Jeffrey Sterling: Indictment States Ex-Spy in Missouri Had Grudge with CIA, Leaked Secrets

Jan 7, 2011 at 8:52 am
click to enlarge Information Sterling allegedly leaked to a reporter ended up in this book and described how the CIA may have inadvertently assisted Iran in its quest to build a nuclear weapon.
Information Sterling allegedly leaked to a reporter ended up in this book and described how the CIA may have inadvertently assisted Iran in its quest to build a nuclear weapon.
Jeffrey Sterling, a 43-year-old resident of O'Fallon, Missouri, who now works as a fraud investigator with the health benefits company WellPoint, was arraigned yesterday in federal court in St. Louis accused of leaking state secrets to the media.

From 1993 to 2002 Sterling worked for the CIA. Court records indicate that he was often at odds with the agency, filing complaints about the organization for discrimination and later for its refusal to let him publish certain accounts of his work as a spy.

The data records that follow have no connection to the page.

(* ===== verification/WebappSafe.v ===== *)
(** lib/zimr.c: the library is safe between its events.  Every function of the library keeps
    the invariant of WebappInv, if the functions of the application and of the modules do;
    so it holds in every state that an application comes to, and the handler of a file never
    gets a connection that was freed. *)

From Stdlib Require Import ZArith Lia String.
From stdpp Require Import gmap.
From S2P Require Import FdHash MsgSwitch.
From S2P Require Export WebappInv.

Local Open Scope Z_scope.

(** ** What is read *)

Section reading.
Context {W : Type}.

Lemma reads_site_at a : reads (site_at a : am W _) (λ r s, heap (a_sites s) !! a = Some r).
Proof.
  eapply reads_bind; [apply reads_get_state|]. intros s. apply reads_pure. intros r s' E ->.
  by destruct (heap (a_sites s') !! a); [injection E as ->|].
Qed.

Lemma reads_data_at a : reads (data_at a : am W _) (λ d s, a_data s !! a = Some d).
Proof.
  eapply reads_bind; [apply reads_get_state|]. intros s. apply reads_pure. intros d s' E ->.
  by destruct (a_data s' !! a); [injection E as ->|].
Qed.

Lemma reads_conn_cell a m :
  reads (conn_cell a m : am W _) (λ o s, ∃ i, m = Z.of_nat i ∧ has_cell s a i o).
Proof.
  eapply reads_bind; [apply reads_data_at|]. intros d.
  eapply (reads_bind _ _ (λ i _, cell m = Done i)); [by apply reads_pure|]. intros i. apply reads_pure.
  intros o s E Hi Hd. unfold cell in Hi.
  destruct (_ && _) eqn:Hm; [|done]. injection Hi as <-. apply andb_prop in Hm as [H1 H2].
  apply Z.leb_le in H1. apply Z.ltb_lt in H2. exists (Z.to_nat m). split; [lia|]. split; [lia|]. exists d.
  split; [done|]. by destruct (wd_connections d !! Z.to_nat m); [injection E as ->|].
Qed.

Lemma reads_conn_at a m :
  reads (conn_at a m : am W _) (λ c s, ∃ i, m = Z.of_nat i ∧ has_cell s a i (Some c)).
Proof.
  eapply reads_bind; [apply reads_conn_cell|]. intros [c|]; apply reads_pure; [|done]. intros c' s [= <-]. done.
Qed.
(** With the list the same at every pass, the loop sends to the sockets
    of the list, from its index on, in order. *)
Lemma live_steady (schedule : list (list event)) (m : message)
    (exclude : option WebSocket) (snapshot : list WebSocket) :
  forall i w,
    steady snapshot (live schedule i m exclude w) ->
    map target (own (live schedule i m exclude w))
    = targets (skipn i snapshot) exclude.
Proof.
  unfold steady.
  induction schedule as [|during later IH]; intros i w.
  - rewrite live_alone. simpl. intros H. inversion H as [|? ? Hl _]; subst.
    apply outcomes_targets.
  - simpl. destruct (first_target _ exclude) as [[k c]|] eqn:F.
    + unfold send_json. simpl. intros H. inversion H as [|? ? Hl Hr]; subst.
      apply first_target_some in F. destruct F as [F _]. rewrite F.
      f_equal. rewrite skipn_skipn, (IH _ _ Hr). f_equal. f_equal. lia.
    + simpl. intros H. inversion H as [|? ? Hl _]; subst.
      symmetry. now apply first_target_none.
Qed.

(** When nothing is taken out of the list, the loop sends to the sockets
    the list held at the start, from its index on, in order, and then to
    those it finds appended. *)
Lemma live_none_removed (schedule : list (list event)) (m : message)
    (exclude : option WebSocket) (snapshot : list WebSocket) :
  forall i w,
    none_removed snapshot (live schedule i m exclude w) ->
    exists more,
      map target (own (live schedule i m exclude w))
      = targets (skipn i snapshot) exclude ++ more.
Proof.
  unfold none_removed.
  induction schedule as [|during later IH]; intros i w.
  - rewrite live_alone. simpl. intros H. inversion H as [|? ? [more Hl] _]; subst.
    rewrite outcomes_targets, Hl, skipn_app, targets_app. now eexists.
  - simpl. destruct (first_target _ exclude) as [[k c]|] eqn:F.
    + unfold send_json. simpl. intros H.
      inversion H as [|? ? [more Hl] Hr]; subst.
      rewrite Hl, skipn_app in F.
      destruct (first_target (skipn i snapshot) exclude) as [[k' c']|] eqn:F'.
      * rewrite (first_target_app _ (skipn (i - List.length snapshot) more) _ _ _ F') in F. injection F as <- <-.
        apply first_target_some in F'. destruct F' as [F' _]. rewrite F'.
        destruct (IH _ _ Hr) as [more' Hm]. exists more'.
        rewrite <- app_comm_cons. f_equal.
        rewrite skipn_skipn, Hm. f_equal. f_equal. f_equal. lia.
      * rewrite (first_target_none _ _ F'). simpl. now eexists.
    + simpl. intros H. inversion H as [|? ? [more Hl] _]; subst.
      exists []. rewrite app_nil_r. symmetry.
      rewrite Hl, skipn_app in F.
      destruct (first_target (skipn i snapshot) exclude) as [[k' c']|] eqn:F'.
      * rewrite (first_target_app _ (skipn (i - List.length snapshot) more) _ _ _ F') in F. discriminate.
      * now apply first_target_none.
Qed.

End LiveFacts.

(** ** The broadcasts among the other tasks *)

Section LiveClaims.
Variable now : string.
Variable send_json_raises : list attempt -> WebSocket -> message -> bool.

Local Abbreviation room_loop := (room_passage now send_json_raises).
Local Abbreviation all_loop := (all_passage now send_json_raises).
Local Abbreviation tidy := (cleanup now).

(** With no other task at work the loops are those of [broadcast_to_room]
    and [broadcast_to_all]. *)
Lemma live_broadcasts_alone (room : string) (m : message)
    (exclude : option WebSocket) (w : World) :
  broadcast_to_room_live now send_json_raises [] room m exclude w
  = broadcast_to_room now send_json_raises room m exclude w /\
  broadcast_to_all_live now send_json_raises [] m w
  = broadcast_to_all now send_json_raises m w.
Proof.
  unfold broadcast_to_room_live, broadcast_to_all_live, cleanup,
    room_passage, all_passage, broadcast_to_room, broadcast_to_all.
  split.
  - unfold members_of.
    destruct (PyDict.get room (rooms (manager w))) as [members|] eqn:E;
      [|reflexivity].
    simpl. unfold members_of. rewrite E.
    now destruct (send_each send_json_raises members m exclude [] w).
  - simpl.
    now destruct (send_each send_json_raises (active_connections (manager w))
                            m None [] w).
Qed.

The indictment handed down yesterday accuses Sterling of violating federal law by stealing classified documents and sharing that information with a newspaper reporter and book author.

The writer is not named in the indictment, nor is the type of information that Sterling allegedly shared with the journalist. However, as multiple media agencies report, the writer was most likely James Risen, a reporter for the New York Times who published a book in 2006 called "State of War: The Secret History of the C.I.A. and the Bush Administration."

One chapter of that book, presumably taken from Sterling's conversations with Risen, tells how the CIA -- through a Russian intermediary -- provided Iran with designs for a triggering device for a nuclear weapon. The design had a fatal flaw but may have contained enough real information to actually benefit the Iranians.

Risen has declined to comment on whether Sterling was his source but did tell his employer that he has "never testified and never provided the government with any information." In 2002 Risen wrote a story for the Times discussing Sterling's racial discrimination case against the CIA. At the time, Sterling was upset that the agency had turned him down for a field job in Iran. According to Risen's article, one of Sterling's superiors told him that as a ''big black man speaking Farsi,'' Sterling ''stuck out'' and would draw too much attention to the agency's secret Iranian agents.

The Times notes today that Sterling is one of five former governmental officials who've been charged with leaking information since President Barack Obama took office.

Sterling has pleaded not guilty. A detention hearing is scheduled for Monday.